Your task
Below are the entries; give again exactly the lines from the one mentioning "[audit_net] the audit request. *)" through the one mentioning "demographics' <- read_field", inclusive.
___ Entries provided ___
Definition registerPatient (net : nat -> Attempt) (data : JsVal) : App JsVal :=
  logged "Failed to register patient:" (post h env net ENDPOINTS_patients (Some data) None).

Definition updatePatient (net : nat -> Attempt) (id : string) (data : JsVal) : App JsVal :=
  logged "Failed to update patient:" (patch h env net (ENDPOINTS_patient id) (Some data) None).

Definition deactivatePatient (net : nat -> Attempt) (id : string) : App unit :=
  logged "Failed to deactivate patient:"
         (_ <- patch h env net (ENDPOINTS_patient id)
                 (Some (JObj [("isActive", JBool false)])) None ;;
          ret tt)%js.

Definition validatePatientData (net : nat -> Attempt) (data : JsVal) : App JsVal :=
  logged "Failed to validate patient data:"
         (post h env net ENDPOINTS_validate (Some data) None).

(** [logAuditEntry(userId, action, resourceType, resourceId, details)];
    [now] is the clock read by [createAuditEntry]. *)
Definition logAuditEntry (net : nat -> Attempt) (now : Z) (userId : string)
    (action : AuditAction) (resourceType resourceId : string) (details : option JsVal)
  : App unit :=
  catch
    (let auditEntry := createAuditEntry now userId action resourceType resourceId details in
     _ <- lift (post h env net AUDIT_ENDPOINT (Some (JsVal_of_AuditEntry auditEntry))
                  (Some with_auth_only)) ;;
     pure tt)
    (fun error =>
       write [mkLine level_error "Failed to log audit entry:" [arg_of_thrown error]] ;;;
       pure tt).

(** The [queryFn] of [usePatient(id, userId)]; [net] answers the fetch and
    [audit_net] the audit request. *)
Definition usePatient_queryFn (net audit_net : nat -> Attempt) (now : Z)
    (id : string) (userId : option string) : App JsVal :=
  patient <- fetchPatient net id ;;
  (if negb (match userId with Some u => u | None => "" end =? "") then
     demographics <- read_field patient "demographics" ;;
     firstName <- read_field demographics "firstName" ;;
     demographics' <- read_field patient "demographics" ;;
     lastName <- read_field demographics' "lastName" ;;
     logAuditEntry audit_net now (match userId with Some u => u | None => "" end)
       audit_view "Patient" id
       (Some (JObj [("patientName",
                     JStr (ToString firstName ++ " " ++ ToString lastName))]))
   else pure tt) ;;;
  pure patient.

(** The [mutationFn] of [useRegisterPatient], [useUpdatePatient] and
    [useDeactivatePatient]. *)
Definition useRegisterPatient_mutationFn (net : nat -> Attempt) (data : JsVal) : App JsVal :=
  canCreate <- settle (Identity.hasAnyRole msalInstance
                         ["ADMIN"; "DOCTOR"; "NURSE"; "RECEPTIONIST"]) ;;
  if negb canCreate then
    raise (ThrowApiError (FORBIDDEN "You do not have permission to register patients"))
  else registerPatient net data.

Definition useUpdatePatient_mutationFn (net : nat -> Attempt) (id : string) (data : JsVal)
  : App JsVal :=
  canUpdate <- settle (Identity.hasAnyRole msalInstance ["ADMIN"; "DOCTOR"; "NURSE"]) ;;
  if negb canUpdate then
    raise (ThrowApiError (FORBIDDEN "You do not have permission to update patient records"))
  else updatePatient net id data.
___
Solution for this problem
    [audit_net] the audit request. *)
Definition usePatient_queryFn (net audit_net : nat -> Attempt) (now : Z)
    (id : string) (userId : option string) : App JsVal :=
  patient <- fetchPatient net id ;;
  (if negb (match userId with Some u => u | None => "" end =? "") then
     demographics <- read_field patient "demographics" ;;
     firstName <- read_field demographics "firstName" ;;
     demographics' <- read_field patient "demographics" ;;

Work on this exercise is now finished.